David Gistau - Nadar entre tiburones blancos

Hombres blandengues

Casi cuarenta años después, (¡40!) siguen escocidos como si aquello fuera el único mito (inverso) que ha dado su fútbol

Desde la llegada de Julen Lopetegui, he comprobado con inmensa alegría que esta Selección establece una lógica de continuidad, en el estilo y en el empaque de campeón, con la que ganó un Mundial. La expedición a Rusia -Brasil fue la eutanasia de un ciclo- podría confirmar que la obtención de una estrella modifica para siempre la percepción que un equipo tiene de sí mismo. España no volverá a sentirse abocada a atorarse en cuartos por mandato del destino ni carente de un lenguaje propio con el que discutir con las aristocracias clásicas. Ése sería el legado de la generación anterior, la que lo ganó todo, la que dejó impresa la huella en la Luna. Lo cual es un alivio porque nada nos habría disgustado más que sufrir un despertar a lo Monterroso y, caducado el hechizo, comprobar que sigue ahí la tropa racial del fatalismo y de Naranjito. La de la identidad que nos amargó durante décadas la devoción española a los hinchas de más de treinta años. Sigo comprobando que, entre éstos, todavía hay muchos enfurruñados por un motivo u otro que eligen perderse el gozo y la gloria después de haber soportado los desastres. Allá ellos.

Precisamente ahora que todo eso quedó atrás, vuelven reminiscencias, más simpáticas que ofensivas, del mito del 12-1 a Malta.
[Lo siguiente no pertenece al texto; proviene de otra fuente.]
(* ===== verification/RdbProofs.v ===== *)
(** RdbProofs: what each function of [Rdb] writes to a stream and reads back. *)
From S2P Require Import Prelude Endian Util UtilNum UtilSpec Sds SdsProofs SdsMore Elements Objects ObjectsSpec Lzf LzfProofs LzfSpec Rio Rdb.

Section Rdb.
Context {S : Type} `{RioLaws S} (junk : nat -> byte) (be : bool) (table : Z -> Z).
(** The checksum method and the sum both ends start with. *)
Context (f : option (Z -> list byte -> Z)) (c0 : Z).
Implicit Types (r : rio S) (w d rest bs s : list byte) (n len : Z) (shared : list robj).

(** ** Streams with their checksum *)

Definition sum w : Z := match f with Some f => f c0 w | None => c0 end.
Definition additive : Prop := match f with Some f => forall c a b, f (f c a) b = f c (a ++ b) | None => True end.

Definition wstate w n r : Prop := update_cksum r = f /\ writing (io r) w n /\ cksum r = sum w.
Definition rstate d rest r : Prop := update_cksum r = f /\ reading (io r) rest /\ cksum r = sum d.

Lemma sum_app w bs : additive -> match f with Some g => g (sum w) bs | None => sum w end = sum (w ++ bs).
Proof. unfold additive, sum. destruct f; [intros Ha; apply Ha|done]. Qed.

Context (Hadd : additive).

Lemma rio_write_spec w n r bs : wstate w n r -> 0 < Z.of_nat (length bs) <= n ->
  exists r', rioWrite r bs = Some (true, r') /\ wstate (w ++ bs) (n - Z.of_nat (length bs)) r'.
Proof.
  intros (Ef & Hw & Ec) Hl. unfold rioWrite.
  assert (io (update r bs) = io r) as Eio by (unfold update; by destruct (update_cksum r)).
  destruct (write_law (io r) w n bs Hw Hl) as (s' & E & Hw'). rewrite Eio, E. cbn [option_bind mbind].
  eexists. split; [reflexivity|]. split_and!; unfold with_io, update; rewrite ?Ef.
  - by destruct f.
  - by destruct (update_cksum r).
  - cbn [cksum]. pose proof (sum_app w bs Hadd) as Hs. destruct f as [g|]; cbn [cksum] in *; by rewrite Ec.
Qed.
En el programa de Maldini, los veteranos malteses han contado que fueron envenenados en un episodio semejante al del bidón de agua de Branco en Italia 90, pero con el añadido extravagante del señor bajito y vestido de blanco que habría entrado en su vestuario con una bandeja de limones más temible que el vaso de leche de Cary Grant en «Sospecha». Es un atrevimiento meter a Cary Grant en este texto porque al decir limones pienso en El Fary.

Un jugador de la selección de Malta mordiendo limones, ¿es más feo que El Fary? Porque eso hicieron, arrojarse a morder limones como si los estuvieran envenenando con percebes. Lo de la espuma en la comisura de los labios de los españoles ya parece una hipérbole de gente impresionada por la Leyenda Negra de la Furia, que arrojando espumarajos debió de entrar en Amberes.

Del 12-1 a Malta guardo un recuerdo entrañable: mi padre encerrado en su despacho para leer a Somerset Maugham como expresión de enojo con la Selección que no pudo resistirse a salir después del séptimo grito de gol -y todavía protestó el decimotercero que le anularon a Gordillo-. Por lo demás, hace mucho tiempo de esto, demasiado como para atender las revanchas por otros medios de los malteses que, casi cuarenta años después (¡40!), siguen escocidos como si aquello fuera el único mito (inverso) que ha dado su fútbol. No haber mordido el limón, qué menos que una manzana como la del Edén, que es lo ofrecido en tentación cuando en el vestuario entra el diablo disfrazado de serpiente y no de señor bajito.

Da un poco igual porque, mentalmente, ya estamos totalmente preparados para prescindir del partido de Malta. Antaño ese encuentro fue uno de los escasos y tristes asideros con los que compensar, en la era del fatalismo, los no-goles de Julio Cardeñosa, los hondurazos, los partidos perdidos como siempre después de jugarlos como nunca. Pero ahora, después de los títulos, de las exhibiciones, de las victorias contra enemigos íntimos que ni siquiera nos concedían ese rango por culpa del desprecio… Después de todo eso, después de lo que España llegó a ser y seguirá siendo con Julen Lopetegui, el partido de Malta se lo pueden mandar a los malteses recubierto con una cáscara de limón, para que lo muerdan y, una vez envenenados, ser atados a una silla donde deberán ver y escuchar a perpetuidad, con papel celo en los párpados como Alex en «La naranja mecánica» -¡otro cítrico!-, la teoría del hombre blandengue expuesta por El Fary.